[Stored data entries]
---------------

(** * node-auto-bot: a shallow embedding of the provisioning core

    The development follows the three source files:
    - [marzban_node_api.py]: the control-plane client [NodeSetup];
    - [utils.py]: [ServerManager] (remote provisioning) and [get_geo_ip];
    - [bot.py]: the input validation and the handlers of the node-creation
      dialog.

    Network peers (the control plane, the geo providers, the remote host)
    are oracles passed as arguments; every request and every remote command
    is recorded in a log that is threaded through the calls, so that
    statements about what was sent, and in which order, are statements
    about that log. *)

From Stdlib Require Import ZArith String Ascii List Bool Lia DecimalString.
From stdpp Require Import gmap strings.
Import ListNotations.

Open Scope string_scope.
Open Scope list_scope.
Open Scope Z_scope.

Set Warnings "-register-all".

(** ** Python values and built-ins used by the code *)

Module Py.

(** A decoded JSON body or any other run-time value that reaches an
    f-string.  Strings and dictionaries are kept structurally; every value
    that is not a string carries the text [str()] gives for it. *)
Inductive pyval : Type :=
| PyStr (s : string)
| PyDict (items : list (string * pyval)) (shown : string)
| PyOther (shown : string).

(** [f"{v}"] *)
Definition format (v : pyval) : string :=
  match v with
  | PyStr s => s
  | PyDict _ shown => shown
  | PyOther shown => shown
  end.

Fixpoint assoc (k : string) (items : list (string * pyval)) : option pyval :=
  match items with
  | [] => None
  | (k', v) :: rest => if String.eqb k k' then Some v else assoc k rest
  end.

(** [v[k]]; [None] stands for the [KeyError] or [TypeError] raised. *)
Definition getitem (v : pyval) (k : string) : option pyval :=
  match v with
  | PyDict items _ => assoc k items
  | _ => None
  end.

Definition nl : ascii := "010"%char.
Definition dq : ascii := "034"%char.

(** [s.split(sep)] for a one-character separator. *)
Fixpoint split (sep : ascii) (s : string) : list string :=
  match s with
  | EmptyString => [""]
  | String c rest =>
      if Ascii.eqb c sep then "" :: split sep rest
      else match split sep rest with
           | piece :: pieces => String c piece :: pieces
           | [] => [String c ""]
           end
  end.

(** [sep not in s] *)
Fixpoint free_of (sep : ascii) (s : string) : bool :=
  match s with
  | EmptyString => true
  | String c rest => negb (Ascii.eqb c sep) && free_of sep rest
  end.

(** A template written line by line: every line is followed by a newline. *)
Fixpoint unlines (ls : list string) : string :=
  match ls with
  | [] => ""
  | l :: rest => l +:+ String nl (unlines rest)
  end.

(** [s] between two double-quote characters. *)
Definition quoted (s : string) : string := String dq s +:+ String dq "".

(** [str(n)] for an [int]. *)
Definition str_int (n : Z) : string := NilZero.string_of_int (Z.to_int n).

(** What a call can end in: a value, an exception with its message, or the
    interpreter's recursion depth running out (Python raises
    [RecursionError] there). *)
Inductive outcome (A : Type) : Type :=
| Returned (a : A)
| Raised (msg : string)
| DepthExhausted.
Arguments Returned {A} a.
Arguments Raised {A} msg.
Arguments DepthExhausted {A}.

End Py.
Import Py.

(** ** HTTP exchanges *)

Module Http.

Inductive method : Type := GET | POST | DELETE.

Inductive field : Type := FStr (s : string) | FInt (n : Z).

(** [data=] of [requests]: a dictionary is sent form-encoded, the result
    of [json.dumps] as a JSON document. *)
Inductive payload : Type :=
| NoBody
| Form (fields : list (string * string))
| JsonDump (fields : list (string * field)).

Record request : Type := {
  meth : method;
  url : string;
  headers : list (string * string);
  body : payload;
  timeout : option Z
}.

Record response : Type := {
  status_code : Z;
  text : string;
  json : option pyval     (* [None]: [.json()] raises *)
}.

(** The peer either answers or the transport fails ([requests] raises). *)
Inductive reply : Type :=
| Answer (r : response)
| TransportError (msg : string).

Definition exchange : Type := request * reply.

(** A peer is a function of everything exchanged so far (oldest first) and
    of the request at hand. *)
Definition server : Type := list exchange -> request -> reply.

Definition send (srv : server) (wire : list exchange) (rq : request)
  : reply * list exchange :=
  let rp := srv wire rq in (rp, wire ++ [(rq, rp)]).

End Http.
Import Http.

(** ** marzban_node_api.py *)

Module MarzbanNodeApi.

Record NodeSetup : Type := {
  username : string;
  password : string;
  main_url : string;
  auth_url : string;
  node_url : string;
  nodes_url : string;
  token : pyval
}.

(** [NodeSetup.__init__] *)
Definition init (username password url : string) : NodeSetup :=
  {| username := username;
     password := password;
     main_url := url;
     auth_url := url +:+ "/api/admin/token";
     node_url := url +:+ "/api/node";
     nodes_url := url +:+ "/api/nodes";
     token := PyStr "" |}.

Definition set_token (self : NodeSetup) (t : pyval) : NodeSetup :=
  {| username := username self;
     password := password self;
     main_url := main_url self;
     auth_url := auth_url self;
     node_url := node_url self;
     nodes_url := nodes_url self;
     token := t |}.

(** The client object together with the wire log. *)
Definition state : Type := NodeSetup * list exchange.

Definition bearer (self : NodeSetup) : list (string * string) :=
  [("Authorization", "Bearer " +:+ format (token self))].

Definition auth_request (self : NodeSetup) : request :=
  {| meth := POST;
     url := auth_url self;
     headers := [];
     body := Form [("username", username self); ("password", password self)];
     timeout := Some 10 |}.

(** [NodeSetup._auth] *)
Definition _auth (srv : server) (st : state) : outcome unit * state :=
  let '(self, wire) := st in
  match send srv wire (auth_request self) with
  | (TransportError m, wire1) => (Raised m, (self, wire1))
  | (Answer auth, wire1) =>
      if status_code auth =? 200 then
        match json auth with
        | None => (Raised "JSONDecodeError", (self, wire1))
        | Some j =>
            match getitem j "access_token" with
            | None => (Raised "'access_token'", (self, wire1))
            | Some t => (Returned tt, (set_token self t, wire1))
            end
        end
      else (Raised ("Authentication failed: " +:+ text auth), (self, wire1))
  end.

---------------

▶ WHAT TO PRODUCE
As listed above, the lines from the line with "Raised (msg : string)" to the line with "Record request : Type" are to be echoed exactly, with both ends included and nothing added.

▶ RESULT BELOW
| Raised (msg : string)
| DepthExhausted.
Arguments Returned {A} a.
Arguments Raised {A} msg.
Arguments DepthExhausted {A}.

End Py.
Import Py.

(** ** HTTP exchanges *)

Module Http.

Inductive method : Type := GET | POST | DELETE.

Inductive field : Type := FStr (s : string) | FInt (n : Z).

(** [data=] of [requests]: a dictionary is sent form-encoded, the result
    of [json.dumps] as a JSON document. *)
Inductive payload : Type :=
| NoBody
| Form (fields : list (string * string))
| JsonDump (fields : list (string * field)).

Record request : Type := {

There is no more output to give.